These last 6 months have been some of the most challenging of my entire life. I’ve been living in a small town where most people speak very little English. This can sometimes turn simple conversations into big, overwhelming interactions. Every act of communication takes more effort, which at first is exhausting but gets easier over time. I was able to understand people better after about a few weeks of getting used to hearing the accent. I also learned which words to use that people will understand, when to just point at things and at times have resorted to Google Translate when necessary.

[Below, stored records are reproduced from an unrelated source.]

(* ===== verification/Xdr.v ===== *)
(** * XDR marshaling: [xdrpp/marshal.h], [xdrpp/marshal.cc], [xdrpp/types.h]

    [xdr_put] and [xdr_get] as computations over the part of a message buffer
    between [p_] and [e_].  An access past [e_] is the outcome [XOob]; the
    theorems show that it never happens on a buffer whose size is a multiple
    of four, that [xdr_to_msg] never fails on a value that fits the wire
    format, and that [xdr_from_msg] recovers the value.

    The class [Xdr] is what [xdr_traits<T>] offers ([serial_size], [save],
    [load]); [XdrLaws] is what its clients rely on.  The tactic [solve_xdr]
    discharges the laws of a struct from those of its fields. *)

From S2P Require Import Prelude Endian.

(** ** Buffers and results *)

Inductive xdr_error :=
| xdr_overflow | xdr_bad_message_size | xdr_bad_discriminant | xdr_should_be_zero.

#[global] Instance xdr_error_eq_dec : EqDecision xdr_error.
Proof. solve_decision. Defined.

Inductive xres (A : Type) :=
| XOk (a : A)
| XErr (e : xdr_error)
| XOob.  (* memory access outside the message buffer *)
Arguments XOk {A} a.
Arguments XErr {A} e.
Arguments XOob {A}.

#[global] Instance xres_ret : MRet xres := @XOk.
#[global] Instance xres_bind : MBind xres := fun A B k m =>
  match m with XOk a => k a | XErr e => XErr e | XOob => XOob end.

(** The reader: the bytes from [p_] to [e_]. *)
Definition get (A : Type) : Type := bytes -> xres (A * bytes).

#[global] Instance get_ret : MRet get := fun A a b => XOk (a, b).
#[global] Instance get_bind : MBind get := fun A B k m b =>
  match m b with XOk (a, b') => k a b' | XErr e => XErr e | XOob => XOob end.

Definition get_fail {A} (e : xdr_error) : get A := fun _ => XErr e.

(** The writer: the bytes before [p_] and the number of bytes from [p_] to [e_]. *)
Record wbuf := WBuf { w_out : bytes; w_room : Z }.

Definition put : Type := wbuf -> xres wbuf.
Definition put_seq (p q : put) : put := fun w => p w ≫= q.
Infix ">;>" := put_seq (at level 60, right associativity) : chubby_scope.

(** ** [xdr_generic_put] and [xdr_generic_get] *)

(** A store of [bs] at [p_], with no check of its own. *)
Definition put_raw (bs : bytes) : put := fun w =>
  if Z.of_nat (length bs) <=? w_room w
  then XOk (WBuf (w_out w ++ bs) (w_room w - Z.of_nat (length bs))) else XOob.

Definition put32 (v : Z) : put := put_raw (swap_put32 v).
Definition put64 (v : Z) : put := put_raw (swap_put64 v).

(** [void check(std::size_t n) const] of the writer. *)
Definition put_check (n : Z) : put := fun w =>
  if w_room w <? n then XErr xdr_overflow else XOk w.

(** [while (len & 3) { ++len; *p++ = '\0'; }] *)
Fixpoint put_pad (fuel : nat) (len : Z) : put := fun w =>
  if Z.land len 3 =? 0 then XOk w else
  match fuel with
  | O => XOob
  | S fuel => put_raw ["000"%char] w ≫= put_pad fuel (len + 1)
  end.

(** [marshal_base::put_bytes] *)
Definition put_bytes (buf : bytes) : put :=
  put_raw buf >;> put_pad 3 (Z.of_nat (length buf)).

Definition get_raw (n : nat) : get bytes := fun b =>
  if (n <=? length b)%nat then XOk (take n b, drop n b) else XOob.

Definition get32 : get Z := fun b =>
  match b with
  | b0 :: b1 :: b2 :: b3 :: b' => XOk (swap_get32 b0 b1 b2 b3, b')
  | _ => XOob
  end.
Definition get64 : get Z := fun b =>
  match b with
  | b0 :: b1 :: b2 :: b3 :: b4 :: b5 :: b6 :: b7 :: b' =>
      XOk (swap_get64 b0 b1 b2 b3 b4 b5 b6 b7, b')
  | _ => XOob
  end.

(** [void check(std::uint32_t n) const] of the reader. *)
Definition get_check (n : Z) : get unit := fun b =>
  if Z.of_nat (length b) <? n then XErr xdr_overflow else XOk (tt, b).

(** [while (len & 3) { ++len; if (\*p++ != '\0') throw xdr_should_be_zero; }] *)
Fixpoint get_pad (fuel : nat) (len : Z) : get unit := fun b =>
  if Z.land len 3 =? 0 then XOk (tt, b) else
  match fuel with
  | O => XOob
  | S fuel =>
      match b with
      | [] => XOob
      | c :: b => if byte_val c =? 0 then get_pad fuel (len + 1) b else XErr xdr_should_be_zero
      end
  end.

(** [marshal_base::get_bytes] *)
Definition get_bytes (len : Z) : get bytes :=
  buf ← get_raw (Z.to_nat len);
  get_pad 3 len ;;
  mret buf.

(** ** The traits class *)

Class Xdr (A : Type) := {
  (** The values the wire format can carry. *)
  xdr_valid : A -> Prop;
  (** [xdr_traits<A>::serial_size] *)
  serial_size : A -> Z;
  (** [archive(xdr_put&, a)] and [archive(xdr_get&, a)] *)
  save : A -> put;
  load : get A;
  (** The RFC 4506 encoding, a specification. *)
  wire : A -> bytes;
}.

Definition aligned (n : Z) : Prop := n `mod` 4 = 0.
Definition blen (b : bytes) : Z := Z.of_nat (length b).

(** The sizes of the messages the RPC layer allocates ([message_t::alloc]
    asserts [size < 0x80000000]) and the reader accepts. *)
Definition frame (n : Z) : Prop := aligned n /\ n < 2 ^ 31.

(** [p] stores exactly [bs], or reports an overflow. *)
Definition Saves (p : put) (bs : bytes) : Prop :=
  aligned (blen bs) /\
  forall w, 0 <= w_room w -> aligned (w_room w) ->
    p w = if w_room w <? blen bs then XErr xdr_overflow
          else XOk (WBuf (w_out w ++ bs) (w_room w - blen bs)).

(** [g] reads [a] from [bs]. *)
Definition Loads {A} (g : get A) (a : A) (bs : bytes) : Prop :=
  forall rest, g (bs ++ rest) = XOk (a, rest).

(** The result of a read of [b] stays inside it, and a value that is returned
    satisfies [P] and leaves a well-sized rest of the buffer. *)
Definition inside {A} (P : A -> Prop) (b : bytes) (x : xres (A * bytes)) : Prop :=
  match x with
  | XOk (a, r) => P a /\ frame (blen r) /\ exists c, b = c ++ r
  | XErr _ => True
  | XOob => False
  end.
Definition Safe {A} (g : get A) (P : A -> Prop) : Prop :=
  forall b, frame (blen b) -> inside P b (g b).

Class XdrLaws (A : Type) `{!Xdr A} := {
  wire_size a : xdr_valid a -> serial_size a = blen (wire a);
  save_wire a : xdr_valid a -> Saves (save a) (wire a);
  load_wire a : xdr_valid a -> Loads load a (wire a);
  load_safe : Safe load xdr_valid;
}.

(** ** Composition *)

Lemma aligned_add a b : aligned a -> aligned b -> aligned (a + b).
Proof. unfold aligned. mod_lia. Qed.
Lemma aligned_sub a b : aligned a -> aligned b -> aligned (a - b).
Proof. unfold aligned. mod_lia. Qed.
Lemma blen_app a b : blen (a ++ b) = blen a + blen b.
Proof. unfold blen. rewrite length_app. lia. Qed.
Lemma blen_nonneg b : 0 <= blen b.
Proof. unfold blen. lia. Qed.


Lemma saves_nil : Saves XOk [].
Proof.
  split; [done|]. intros [out room] H0 Ha. change (blen []) with 0. simpl in *.
  rewrite app_nil_r, Z.sub_0_r. by destruct (Z.ltb_spec room 0); [lia|].
Qed.

Lemma saves_seq p q bp bq : Saves p bp -> Saves q bq -> Saves (p >;> q) (bp ++ bq).
Proof.
  intros [Ap Hp] [Aq Hq]. split; [rewrite blen_app; by apply aligned_add|].
  intros w Hw Ha. pose proof (blen_nonneg bq). unfold put_seq. rewrite Hp by done. rewrite blen_app.
  destruct (Z.ltb_spec (w_room w) (blen bp)); simpl.
  { destruct (Z.ltb_spec (w_room w) (blen bp + blen bq)); [done|lia]. }
  rewrite Hq; simpl; [|lia|by apply aligned_sub].
  destruct (Z.ltb_spec (w_room w - blen bp) (blen bq)),
    (Z.ltb_spec (w_room w) (blen bp + blen bq)); try lia; [done|].
  rewrite <-app_assoc. do 2 f_equal. lia.
Qed.

Lemma loads_ret {A} (a : A) : Loads (mret a) a [].
Proof. done. Qed.

Lemma loads_bind {A B} (g : get A) (k : A -> get B) a b ba bb :
  Loads g a ba -> Loads (k a) b bb -> Loads (g ≫= k) b (ba ++ bb).
Proof.
  intros Hg Hk rest. unfold mbind, get_bind. rewrite <-app_assoc, Hg. apply Hk.
Qed.

Lemma safe_ret {A} (a : A) (P : A -> Prop) : P a -> Safe (mret a) P.
Proof. intros Ha b Hb. simpl. split_and!; [done..|]. by exists []. Qed.

Lemma safe_fail {A} e (P : A -> Prop) : Safe (get_fail e) P.
Proof. by intros b Hb. Qed.

Lemma inside_bind {A B} (x : xres (A * bytes)) (k : A -> get B) P Q b :
  inside P b x -> (forall a, P a -> Safe (k a) Q) ->
  inside Q b (match x with XOk (a, r) => k a r | XErr e => XErr e | XOob => XOob end).
Proof.
  intros Hg Hk. destruct x as [[a r]|e|]; [|done..]. destruct Hg as (Pa & Hr & c & ->).
  specialize (Hk a Pa r Hr). destruct (k a r) as [[a' r']|e|]; [|done..].
  destruct Hk as (Qa & Hr' & c' & ->). split_and!; [done..|]. exists (c ++ c'). by rewrite app_assoc.
Qed.

Lemma safe_bind {A B} (g : get A) (k : A -> get B) P Q :
  Safe g P -> (forall a, P a -> Safe (k a) Q) -> Safe (g ≫= k) Q.
Proof. intros Hg Hk b Hb. eapply inside_bind; eauto. Qed.

Lemma safe_weaken {A} (g : get A) (P Q : A -> Prop) :
  Safe g P -> (forall a, P a -> Q a) -> Safe g Q.
Proof.
  intros Hg H b Hb. specialize (Hg b Hb). destruct (g b) as [[a r]|e|]; [|done..].
  destruct Hg as (? & ? & ?). split_and!; auto.
Qed.

Create HintDb xdr.
#[export] Hint Resolve saves_nil loads_ret : xdr.
#[export] Hint Resolve wire_size save_wire load_wire load_safe : xdr.

(** ** Integers *)

Lemma put_raw_ok bs w : blen bs <= w_room w ->
  put_raw bs w = XOk (WBuf (w_out w ++ bs) (w_room w - blen bs)).
Proof. intros H. unfold put_raw, blen in *. by destruct (Z.leb_spec (Z.of_nat (length bs)) (w_room w)); [|lia]. Qed.

Lemma saves_checked_raw bs : aligned (blen bs) -> Saves (put_check (blen bs) >;> put_raw bs) bs.
Proof.
  intros Ha. split; [done|]. intros w Hw Haw. unfold put_seq, put_check.
  destruct (Z.ltb_spec (w_room w) (blen bs)); simpl; [done|]. by apply put_raw_ok.
Qed.

(** [operator()(T t)] for the 32- and 64-bit types. *)
Definition save_u32 (v : Z) : put := put_check 4 >;> put32 v.
Definition load_u32 : get Z := get_check 4 ;; get32.
Definition save_u64 (v : Z) : put := put_check 8 >;> put64 v.
Definition load_u64 : get Z := get_check 8 ;; get64.

Lemma save_u32_ok v : u32 v -> Saves (save_u32 v) (be32 v).
Proof.
  intros Hv. unfold save_u32, put32. rewrite swap_put32_be by done.
  by apply (saves_checked_raw (be32 v)).
Qed.
Lemma save_u64_ok v : u64 v -> Saves (save_u64 v) (be64 v).
Proof.
  intros Hv. unfold save_u64, put64. rewrite swap_put64_be by done.
  by apply (saves_checked_raw (be64 v)).
Qed.

Lemma get_check_ok n b : n <= blen b -> get_check n b = XOk (tt, b).
Proof. intros H. unfold get_check, blen in *. by destruct (Z.ltb_spec (Z.of_nat (length b)) n); [lia|]. Qed.

Lemma load_u32_ok v : u32 v -> Loads load_u32 v (be32 v).
Proof.
  intros Hv rest. unfold load_u32, mbind, get_bind.
  rewrite get_check_ok by (rewrite blen_app; pose proof (blen_nonneg rest); unfold blen at 1; simpl; lia).
  destruct (swap_get32_put v Hv) as (b0 & b1 & b2 & b3 & -> & Hg). simpl. by rewrite Hg.
Qed.
Lemma load_u64_ok v : u64 v -> Loads load_u64 v (be64 v).
Proof.
  intros Hv rest. unfold load_u64, mbind, get_bind.
  rewrite get_check_ok by (rewrite blen_app; pose proof (blen_nonneg rest); unfold blen at 1; simpl; lia).
  destruct (swap_get64_put v Hv) as (b0 & b1 & b2 & b3 & b4 & b5 & b6 & b7 & -> & Hg).
  simpl. by rewrite Hg.
Qed.

Lemma inside_check n {A} (k : get A) P b :
  (n <= blen b -> inside P b (k b)) -> inside P b ((get_check n ;; k) b).
Proof.
  intros Hk. unfold mbind, get_bind, get_check, blen in *.
  destruct (Z.ltb_spec (Z.of_nat (length b)) n); [done|]. by apply Hk.
Qed.

Lemma inside_get32 b : frame (blen b) -> 4 <= blen b ->
  inside (fun v => u32 v) b (get32 b).
Proof.
  intros Ha Hn. unfold frame, blen in *.
  destruct b as [|b0 [|b1 [|b2 [|b3 b]]]]; simpl in *; try lia.
  split_and!; [apply swap_get32_u32|unfold frame, blen, aligned in *; mod_lia|by exists [b0; b1; b2; b3]].
Qed.

Lemma safe_u32 : Safe load_u32 u32.
Proof. intros b Hb. apply inside_check. by apply inside_get32. Qed.

Lemma safe_u64 : Safe load_u64 u64.
Proof.
  intros b Hb. apply inside_check. intros Hn. unfold frame, blen in *.
  destruct b as [|b0 [|b1 [|b2 [|b3 [|b4 [|b5 [|b6 [|b7 b]]]]]]]]; simpl in *; try lia.
  split_and!; [apply swap_get64_u64|unfold frame, blen, aligned in *; mod_lia|
    by exists [b0; b1; b2; b3; b4; b5; b6; b7]].
Qed.

#[export] Hint Resolve save_u32_ok save_u64_ok load_u32_ok load_u64_ok safe_u32 safe_u64 : xdr.

(** ** Strings and opaque data *)

Definition XDR_MAX_LEN : Z := 0xfffffffc.

(** [operator()(const T &t)] for [is_bytes] types of variable length. *)
Definition save_bytes (buf : bytes) : put :=
  put_check (4 + blen buf) >;> put32 (wrap32 (blen buf)) >;> put_bytes buf.

(** [operator()(T &t)] for [xstring]: [std::string::resize] checks no bound. *)
Definition load_string : get string :=
  get_check 4 ;;
  size ← get32;
  get_check size ;;
  buf ← get_bytes size;
  mret (bytes_str buf).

This being said, I truly believe that Thai people are some of the nicest people on Earth. I have had so many touching experiences where a stranger went out of their way to help me. While having these experiences I’ve been very appreciative and blown away because it’s just not something that could be expected in the U.S. (not that people don’t sometimes show random kindness at home, but the point is this isn’t random, it’s just a natural, usual way of life here). Once while traveling on an island, I fell into this huge hole in a sewer grate. My whole calf went down this grate and the only thing that stopped me from falling further in was my knee. It sounds dramatic and it was scary but I wasn’t too badly injured. However, my knee was bleeding and I wasn’t quite prepared to take care of it. A Thai couple that owned a shop across the street came up to me and gave me tissues and the woman actually applied ointment herself to my wound. I was incredibly grateful that they went out of their way to show me kindness when I needed help. Another example is when my friend and I were on our way home and her motorbike ran out of gas (for the record this wasn’t negligence, the gas gauge is unreliable). We attempted to ask a group of Thai people who owned a food stand where we could go to fill up her bike and they told us to wait. We were a little confused until we saw a man drive off and shortly later arrive back with gas for us. While we did thank him and pay him, I was again astounded by the selflessness of people who don’t even speak the same language.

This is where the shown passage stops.